Wall Street retreated. The Dow Jones Industrial Average fell 505.34 points, or 1.41 percent, to 35,262.72, the S&P 500 lost 75.93 points, or 1.66 percent, to 4,511.25 and the Nasdaq Composite dropped 250.30 points, or 1.73 percent, to 14,240.07 by 2:16 p.m. EST (1916 GMT).


Tech stocks, which boosted U.S. shares to steep gains earlier in the week, were down 2.4%. Microsoft Corp was down nearly 3%, Amazon.com Inc slid 1.6% and Apple Inc fell 1.9%.


The MSCI world equity index fell 0.9% after clinging to gains throughout much of the session.


The pan-European STOXX 600 index closed down 0.2% as rising bond yields. The heavyweight technology sector fell more than 1%, with losses in France’s Atos a drag.


Meanwhile, the FTSE 100 rose 0.38% and the German DAX edged up 0.05%.
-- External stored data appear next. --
Lemma one_line_esc html c : one_line (esc_byte html c).
Proof. destruct html, c as [[] [] [] [] [] [] [] []]; vm_compute; repeat constructor; discriminate. Qed.
Lemma one_line_rune s : (1 < rune_width s)%nat → one_line (take (rune_width s) s).
Proof.
  intros Hw. pose proof (LinkFacts.long_good s Hw) as Hg. destruct (LinkFacts.long_rune s Hw) as (c & l & E & _ & _ & Hne & _). rewrite E in *.
  destruct l as [|d l]; [done|]. eapply Forall_impl; [apply (SharingFacts.good_high _ _ _ Hg)|]. intros x Hx ->. vm_compute in Hx. lia.
Qed.
Lemma one_line_quote html fuel : ∀ s, one_line (quote_go fuel html s).
Proof.
  induction fuel as [|fuel IH]; intros s; [constructor|]. destruct s as [|c s]; [constructor|]. cbn [quote_go].
  destruct (nat_of_ascii c <? 128)%nat; [apply one_line_app; [apply one_line_esc|apply IH]|].
  destruct (line_separator (c :: s)) as [n|] eqn:El.
  - apply one_line_app; [|apply IH]. assert (n = 8232 ∨ n = 8233) as Hn.
    { unfold line_separator in El. repeat case_match; simplify_eq; auto. }
    destruct Hn as [->| ->]; vm_compute; repeat constructor; discriminate.
  - apply one_line_app; [|apply IH]. destruct (Nat.eqb_spec (rune_width (c :: s)) 1) as [E|E].
    + vm_compute; repeat constructor; discriminate.
    + apply one_line_rune. pose proof (rune_width_bounds (c :: s) ltac:(done)). lia.
Qed.
Lemma one_line_quoted html s : one_line (quoted html s).
Proof. apply one_line_cons; [done|]. apply one_line_app; [apply one_line_quote|by constructor]. Qed.

Lemma one_line_object ms : Forall (λ kv, ∃ s, snd kv = JStr s) ms → one_line (Marshal (JObj ms)).
Proof.
  intros Hm. unfold Marshal. cbn [print].
  assert (Forall one_line (List.map (λ p : list ascii * json, match p with (k, y) => member true compact 0 k (print true compact 1 y) end) ms)) as Hs.
  { induction Hm as [|[k v] ms [s Hs] Hm IH]; [constructor|]. simpl in Hs. subst v. constructor; [|exact IH]. unfold member.
    apply one_line_app; [apply one_line_quoted|]. apply one_line_cons; [done|]. apply one_line_quoted. }
  unfold bracket. destruct Hs as [|x xs Hx Hxs]; [by repeat constructor|]. apply one_line_cons; [done|]. cbn [nl compact app].
  apply one_line_app; [exact Hx|]. apply one_line_app; [|by repeat constructor].
  induction Hxs as [|y ys Hy Hys IH]; [constructor|]. cbn [List.map concat]. apply one_line_cons; [done|]. by apply one_line_app.
Qed.

Lemma request_members r : ∃ ms, enc request_codec r = Some (JObj ms) ∧ Forall (λ kv, ∃ s, snd kv = JStr s) ms.
Proof.
  unfold request_codec, struct_codec, request_fields. cbn [enc write_fields]. unfold members, field, never, empty_text. cbn [f_put f_name enc string_codec].
  repeat (destruct (_ =? "")%string); cbn; eexists; (split; [reflexivity|]); repeat constructor; eauto.
Qed.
“While inflation continued to overshoot the Fed’s target in January, fundamental drivers of inflation are starting to improve,” said Bill Adams, chief economist for Comerica Bank. “Remember, a big part of the surge in prices was from shortages, and the economy is making big strides to reduce shortages.”


A pullback in government bond yields in recent days and a tech-fueled rebound had supported the broader stock market rally this week. But most markets remain down sharply for the year - the tech-dominated Nasdaq 100 by 8% - after a January in which investors panicked about the impact of higher rates and less cheap money on highly valued shares.


The Fed is broadly expected to begin raising rates at its March meeting.


Federal funds rate futures have increased the chances of a half percentage-point tightening by the Federal Reserve at next month’s meeting following the U.S. consumer prices report.


In Asia, Chinese blue chips lost 0.26% as investors took profits and worries about U.S. sanctions continued to weigh on sentiment.


Japan’s blue-chip Nikkei closed 0.42% higher.


Long-term bond yields had been continuing Wednesday’s retreat when U.S. inflation data sent them whipsawing. The yield on the benchmark 10-year U.S. Treasury note topped 2% for the first time since August 2019. [US/]


Germany’s benchmark 10-year yield soared to its highest since December 2018.